Beirando os 80, Giorgetti encara sem tristeza a própria finitude. “Ainda posso fazer mais alguns filmes, e quero fazer, mas o grosso da minha obra já está concluído.”  Sentimentalismo? “Se há uma coisa à qual sou avesso é isso.” Melancolia? É onde entra a influência dos mestres da comédia italiana. “Se existe, disfarço bem”, ele conta. O repórter polemiza um pouco. Giorgetti ama Monicelli, O Incrível Exército de Brancaleone, Parente É Serpente. Voltam as histórias de imigrantes. Paul Singer, o grande economista, fundador do PT, que Giorgetti documentou em Uma Utopia Militante, exibido no Festival Internacional de Documentários É Tudo Verdade em abril deste ano. 
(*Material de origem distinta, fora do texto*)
Lemma publish_checked_whole w p q sha size :
  wf (fs w) -> p <> q -> q <> [] -> names_file (fs w) p (object_bytes sha size) ->
  published_whole (fs w) p q (object_bytes sha size) (publish_checked p q sha size w).
Proof.
  intros Hwf Hpq Hq Hc. unfold publish_checked, st_bind at 1.
  pose proof (mkdirs_grows (parent_of q) w) as Hg. destruct (safe_mkdirs (fun _ => True) (parent_of q) w Hwf) as [Hwf1 _].
  destruct (mkdirs (parent_of q) w) as [w1 r1]. cbn [fst] in *. pose proof (grows_absent q _ _ Hq Hg) as Hna.
  assert (forall e, published_whole (fs w) p q (object_bytes sha size) (w1, Err e)) as Hfail by (split; [done | cbn; auto]).
  destruct r1 as [[]|e1]; [|done]. unfold st_bind at 1, look at 1.
  destruct (assert_safe_path _ _) as [[]|e2]; [|done]. unfold st_bind at 1, look at 1.
  destruct (present _ _) as [[]|e3] eqn:Hp; [| |done].
  - apply present_true in Hp as [n Hn]. assert (nodes (fs w) !! q = None -> False) as Hqn by (intros H; rewrite Hna in Hn; done).
    unfold st_bind at 1, look at 1. match goal with |- context [rbind ?m ?k] => destruct (rbind m k) as [[]|e4] eqn:Hv end; [|done].
    assert (names_file (fs w1) q (object_bytes sha size)) as Hc1.
    { apply rbind_ok in Hv as (st & Hst & Hv). apply regular_file_ok in Hst as (i & x & Hni & Hxi & _ & Hsz & _).
      apply rbind_ok in Hv as (d & Hd & Hv). apply raise_when_ok in Hv. bprop. subst d. rewrite H in Hd. cbn [negb] in Hd.
      apply hash_secure_ok in Hd as (b & (i' & x' & Hni' & Hxi' & Hb & _) & _ & ->).
      exists i, x. assert (i' = i) as -> by congruence. assert (x' = x) as -> by congruence. subst b.
      split_and!; [done..|]. split; [done | lia]. }
    unfold st_bind at 1. destruct (unlink_cases p w1) as [[E3 [e He]] | (Hok3 & m & Hn3 & E3)].
    { destruct (sys_unlink p w1) as [w3 r3]. cbn in *. subst r3. split; [done|]. intros H. by destruct Hqn. }
    destruct (sys_unlink p w1) as [w3 r3]. cbn [fst snd] in *. subst r3.
    pose proof (sync_directory_fs (parent_of p) w3) as E4. unfold st_bind.
    destruct (sync_directory (parent_of p) w3) as [w4 [[]|e4]]; cbn [fst] in E4; split; cbn; try done; try (by intros ?%Hqn).
    intros q' [= <-]. rewrite E4, E3. split_and!; [done | by apply file_drop | destruct m; apply lookup_delete_eq].
  - apply present_false in Hp; [|done]. do 2 apply published_whole_try.
    destruct (link_and_unlink w1 p q (object_bytes sha size) (sys_link p q) (st_ret tt)) as [H1 H2];
      [apply link_links | done | done | done | by eapply grows_file|]. split; auto.
Qed.

(** A lease that may be used. *)
Definition usable_lease (self : DataRepository) (w : W) (l : nat) (x : AdmissionLease) : Prop :=
  objects w !! l = Some x /\ active x = true /\ lease_root x = root self.

Lemma require_lease_cases self l msg w :
  (exists e, require_lease self l msg w = (w, Err e))
  \/ exists x, usable_lease self w l x /\ require_lease self l msg w = (w, Ok x).
Proof.
  unfold require_lease, st_bind, get_lease. destruct (objects w !! l) as [x|] eqn:E; [|left; by eexists].
  destruct (active x) eqn:Ea; cbn [negb orb]; [|left; by eexists]. case_bool_decide; cbn [negb]; [|left; by eexists].
  right. by exists x.
Qed.

Lemma require_lease_ok self l msg w x : usable_lease self w l x -> require_lease self l msg w = (w, Ok x).
Proof.
  intros (Hx & Ha & Hr). unfold require_lease, st_bind, get_lease. rewrite Hx, Ha, bool_decide_eq_true_2 by done. done.
Qed.

(** ** Publication of objects *)

Lemma publish_staged_whole self w staged final sha size l p q :
  wf (fs w) -> validate_relative_path staged (Some [str "tmp"]) = Ok p ->
  validate_relative_path final (Some OBJECT_AREAS) = Ok q ->
  published_whole (fs w) p q (object_bytes sha size) (publish_staged_object self staged final sha size l w).
Proof.
  intros Hwf Hp Hq. unfold publish_staged_object, st_bind at 1.
  assert (forall e, published_whole (fs w) p q (object_bytes sha size) (w, Err e)) as Hfail by (split; [done | cbn; auto]).
  destruct (require_lease_cases self l "object publication requires an active admission lease" w)
    as [[e ->] | (x & _ & ->)]; [apply Hfail|].
  unfold st_bind, look. destruct (check_staged _ _ _ _ _) as [[p' q']|e] eqn:Hc; [|apply Hfail].
  apply check_staged_ok in Hc as (Hp' & Hq' & _ & _ & _ & _ & (st & Hst & Hsz) & Hh).
  assert (p' = p) as -> by congruence. assert (q' = q) as -> by congruence.
  destruct (staged_not_final _ _ _ _ Hp Hq) as [Hne Hq0]. apply publish_checked_whole; [done..|].
  apply regular_file_ok in Hst as (i & z & Hn & Hz & _ & Hsz' & _). apply hash_secure_ok in Hh as (b & Hb & _ & ->).
  destruct Hb as (i' & z' & Hn' & Hz' & Hb & _). exists i, z. assert (i' = i) as -> by congruence.
  assert (z' = z) as -> by congruence. subst b. split_and!; [done..|]. split; [done | lia].
Qed.

(** ** What a publication leaves alone *)

(** Every name but [p] keeps what it names, and every file its bytes. *)
Definition undisturbed (p : path) (f f' : filesystem) : Prop :=
  (forall r n, r <> p -> nodes f !! r = Some n -> nodes f' !! r = Some n)
  /\ (forall i x, inodes f !! i = Some x -> exists x', inodes f' !! i = Some x' /\ ino_bytes x' = ino_bytes x).

#[export] Instance undisturbed_preorder p : PreOrder (undisturbed p).
Proof.
  split; [intros f; split; [done | eauto]|]. intros f g h [H1 H2] [H3 H4]. split; [auto|].
  intros i x Hx. destruct (H2 i x Hx) as (y & Hy & <-). by apply H4.
Qed.

Lemma undisturbed_links p f i k : undisturbed p f (update_inode i (add_links k) f).
Proof.
  split; [done|]. intros j x Hx. cbn. destruct (decide (i = j)) as [->|Hne].
  - exists (add_links k x). by rewrite lookup_alter_eq, Hx.
  - exists x. by rewrite lookup_alter_ne.
Qed.

Lemma undisturbed_name p f q n : nodes f !! q = None -> undisturbed p f (set_node q n f).
Proof. intros Hq. split; [|eauto]. intros r m _ Hr. cbn. rewrite lookup_insert_ne; congruence. Qed.

Lemma undisturbed_drop p f n : undisturbed p f (drop_name p n f).
Proof.
  assert (forall g, undisturbed p g (remove_node p g)) as Hr.
  { intros g. split; [|eauto]. intros r m Hne H. cbn. by rewrite lookup_delete_ne. }
  unfold drop_name. destruct n; try apply Hr. etrans; [apply undisturbed_links | apply Hr].
Qed.

(** A computation that disturbs no name but [p]. *)
Definition disturbs_only {A} (p : path) (m : RM A) : Prop := forall w, undisturbed p (fs w) (fs (m w).1).

Lemma disturbs_same {A} p (m : RM A) : (forall w, fs (m w).1 = fs w) -> disturbs_only p m.
Proof. intros H w. by rewrite H. Qed.
Lemma disturbs_bind {A B} p (m : RM A) (k : A -> RM B) :
  disturbs_only p m -> (forall a, disturbs_only p (k a)) -> disturbs_only p (st_bind m k).
Proof.
  intros Hm Hk w. unfold st_bind. pose proof (Hm w) as H. destruct (m w) as [w' [a|e]]; [|done].
  etrans; [exact H | apply Hk].
Qed.
Lemma disturbs_try {A} p (m : RM A) hs h :
  disturbs_only p m -> (forall e, disturbs_only p (h e)) -> disturbs_only p (st_try m hs h).
Proof.
  intros Hm Hh w. unfold st_try. pose proof (Hm w) as H. destruct (m w) as [w' [a|e]]; [done|].
  destruct (caught_by e hs); [|done]. etrans; [exact H | apply Hh].
Qed.
Lemma disturbs_mkdirs p q : disturbs_only p (mkdirs q).
Proof.
  intros w. destruct (mkdirs_grows q w) as (Hi & _ & Hn & _). split; [|rewrite Hi; eauto].
  intros r n _ Hr. by eapply lookup_weaken.
Qed.
Lemma disturbs_link p q r : disturbs_only p (sys_link q r).
Proof.
  intros w. unfold sys_link. match goal with |- context [change ?g] => destruct (change_cases g w) as [[-> _] | (f & [] & H & _ & ->)] end; [done|].
  apply rbind_ok in H as (n & _ & H). apply rbind_ok in H as ([] & [Ht _]%free_name_some & H).
  destruct n; try done; injection H as <-; [|by apply undisturbed_name..].
  etrans; [apply undisturbed_links | by apply undisturbed_name].
Qed.
Lemma disturbs_unlink p : disturbs_only p (sys_unlink p).
Proof. intros w. destruct (unlink_cases p w) as [[-> _] | (_ & n & _ & ->)]; [done | apply undisturbed_drop]. Qed.

Lemma publish_staged_undisturbed self staged final sha size l p :
  validate_relative_path staged (Some [str "tmp"]) = Ok p ->
  disturbs_only p (publish_staged_object self staged final sha size l).
Proof.
  intros Hp w. unfold publish_staged_object, st_bind at 1.
  destruct (require_lease_cases self l "object publication requires an active admission lease" w) as [[e ->] | (x & _ & ->)]; [done|].
  unfold st_bind, look. destruct (check_staged _ _ _ _ _) as [[p' q]|e] eqn:Hc; [|done].
  apply check_staged_ok in Hc as (Hp' & _). assert (p' = p) as -> by congruence. revert w.
  assert (forall r, disturbs_only p (sync_directory r)) by (intros r; apply disturbs_same, sync_directory_fs).
  unfold publish_checked. apply disturbs_bind; [apply disturbs_mkdirs|]. intros _.
  apply disturbs_bind; [by apply disturbs_same|]. intros _. apply disturbs_bind; [by apply disturbs_same|]. intros [].
  - repeat (apply disturbs_bind; [auto using disturbs_unlink || by apply disturbs_same | intros _]). by apply disturbs_same.
  - do 2 (apply disturbs_try; [|intros _; by apply disturbs_same]).
    repeat (apply disturbs_bind; [auto using disturbs_unlink, disturbs_link | intros _]). by apply disturbs_same.
Qed.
“O que mais me atraiu nesse trabalho foi a possibilidade de mostrar o homem de ação.” Singer chegou criança ao Brasil, integrando uma família de judeus austríacos que fugia do nazismo. Terminou fundamentando o conceito da economia solidária. Talvez a melhor definição para o artista homenageado nos 20 anos do Espaço Itaú do Frei Caneca seja a seguinte - com a limpidez de seu estilo, Giorgetti aprimorou, ao longo dos anos, a arte de dizer as coisas complicadas de forma simples e direta.
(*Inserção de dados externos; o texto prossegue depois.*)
(* ===== verification/Ingestion.v ===== *)
(** * Ingestion contracts

    Models the data of [python/research/aegis_mx_research/ingestion.py]: error and status
    codes, entitlements, rate and retry policies, fetch requests, source objects, the
    checkpoint of a download with its codec, fetch plans and results, and the rate limiter.
    The coordinator that uses them is in [Coordinator.v].

    The regular expressions of identifiers, symbols and digests are the predicates
    [is_identifier], [is_symbol] and [is_sha256].  The redacted messages of results are for
    people and are left out, with the functions that redact them. *)

From S2P Require Import Prelude PyText Json Sha256 PyDateTime ReferenceDocuments Storage Manifests.

Open Scope Z_scope.

Definition INGESTION_SCHEMA_VERSION : pystr := str "1.0.0".
Definition DEFAULT_INGESTION_SEED : Z := 20260831.
Definition MAX_FETCH_OBJECTS : Z := 20000.
Definition MAX_FETCH_TICKERS : Z := 10000.
Definition MAX_FETCH_DAYS : Z := 3660.
Definition MAX_CHUNK_BYTES : Z := 16777216.
Definition MAX_CHECKPOINT_BYTES : Z := 65536.
Definition MANIFEST_ESTIMATE_BYTES : Z := 4096.
Definition MAX_LOCATOR_BYTES : Z := 512.
Definition MAX_REQUEST_RATE : Z := 1000000.
Definition MAX_PROVIDER_TIMEOUT_NS : Z := 300000000000.
Definition MAX_RETRY_ATTEMPTS : Z := 16.
Definition MAX_CONCURRENCY : Z := 32.
Definition MAX_METADATA_TEXT_BYTES : Z := 160.
Definition SATURDAY_INDEX : Z := 5.

Definition FetchErrorCode_value (c : FetchErrorCode) : pystr :=
  str match c with
      | FE_INVALID_REQUEST => "INVALID_REQUEST" | UNAUTHORIZED => "UNAUTHORIZED"
      | PLAN_MISMATCH => "PLAN_MISMATCH" | PROVIDER_UNAVAILABLE => "PROVIDER_UNAVAILABLE"
      | SIZE_UNKNOWN => "SIZE_UNKNOWN" | OBJECT_TOO_LARGE => "OBJECT_TOO_LARGE"
      | RETRY_EXHAUSTED => "RETRY_EXHAUSTED" | TIMEOUT => "TIMEOUT" | RATE_LIMITED => "RATE_LIMITED"
      | PARTIAL_RESPONSE => "PARTIAL_RESPONSE" | OBJECT_CHANGED => "OBJECT_CHANGED"
      | FE_HASH_MISMATCH => "HASH_MISMATCH" | MALFORMED_OBJECT => "MALFORMED_OBJECT"
      | DUPLICATE_OBJECT => "DUPLICATE_OBJECT" | CHECKPOINT_CORRUPT => "CHECKPOINT_CORRUPT"
      | CREDENTIAL_UNAVAILABLE => "CREDENTIAL_UNAVAILABLE" | SHUTDOWN => "SHUTDOWN"
      | FE_IO_FAILURE => "IO_FAILURE"
      end.

Inductive FetchStatus := PLANNED | COMPLETED | ALREADY_PRESENT | QUARANTINED | STOPPED | FAILED | PARTIAL.
#[export] Instance FetchStatus_eq_dec : EqDecision FetchStatus.
Proof. solve_decision. Defined.

Inductive ProviderHealthState := PH_UNKNOWN | HEALTHY | DEGRADED | UNAVAILABLE.
#[export] Instance ProviderHealthState_eq_dec : EqDecision ProviderHealthState.
Proof. solve_decision. Defined.

Inductive DataEntitlementState :=
  | DE_UNKNOWN | DISABLED | REVIEW_REQUIRED | BLOCKED | AUTHORIZED | EXPIRED | DENIED | LOCAL_TEST_ONLY.
#[export] Instance DataEntitlementState_eq_dec : EqDecision DataEntitlementState.
Proof. solve_decision. Defined.

Definition DataEntitlementState_value (s : DataEntitlementState) : pystr :=
  str match s with
      | DE_UNKNOWN => "UNKNOWN" | DISABLED => "DISABLED" | REVIEW_REQUIRED => "REVIEW_REQUIRED"
      | BLOCKED => "BLOCKED" | AUTHORIZED => "AUTHORIZED" | EXPIRED => "EXPIRED" | DENIED => "DENIED"
      | LOCAL_TEST_ONLY => "LOCAL_TEST_ONLY"
      end.

Inductive ResumeMode := VERIFIED_RANGE | COMPLETE_OBJECT_RESTART.
#[export] Instance ResumeMode_eq_dec : EqDecision ResumeMode.
Proof. solve_decision. Defined.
As salas do shopping Itaú Frei Caneca completam 20 anos e a comemoração inclui reprises como a de ‘Cidade de Deus'

Quando começou a pensar numa programação especial para comemorar os 20 anos do Espaço Itaú de Cinema Frei Caneca, Adhemar Oliveira não contava que a efeméride viesse no meio da crise sanitária que colocou o Brasil na vanguarda do número de mortos em todo o mundo. A epidemia do coronavírus paralisou o mercado exibidor de cinema no ano passado. Os filmes foram retomados, principalmente no streaming. Nas salas, a frequência continua caída, mas, com os 80% da população de São Paulo vacinada, a expectativa é de que esses números comecem a melhorar. Adhemar aposta na programação de aniversário para atrair mais público. 

Embora o Shopping Frei Caneca tenha sido inaugurado em maio de 2001, os cinemas demoraram mais um pouco para começar a funcionar - em 3 de agosto daquele ano. O conceito era novo - “A ideia, desde o início, considerando-se que são salas de shopping, era mesclar o cinema de arte que estava no nosso DNA - meu, do Leon (Cakoff) - com os blockbusters”, lembra Adhemar. “Houve um estranhamento inicial, por parte do público. Os cinéfilos de carteirinha achavam que a gente estava desvirtuando o conceito da arte, mas, com o tempo, as pessoas passaram a entender a proposta. Os filmes de grandes estúdios podem conviver pacificamente com a produção brasileira e a independente de vários lugares do mundo. Formamos nosso público fiel”, ele avalia. 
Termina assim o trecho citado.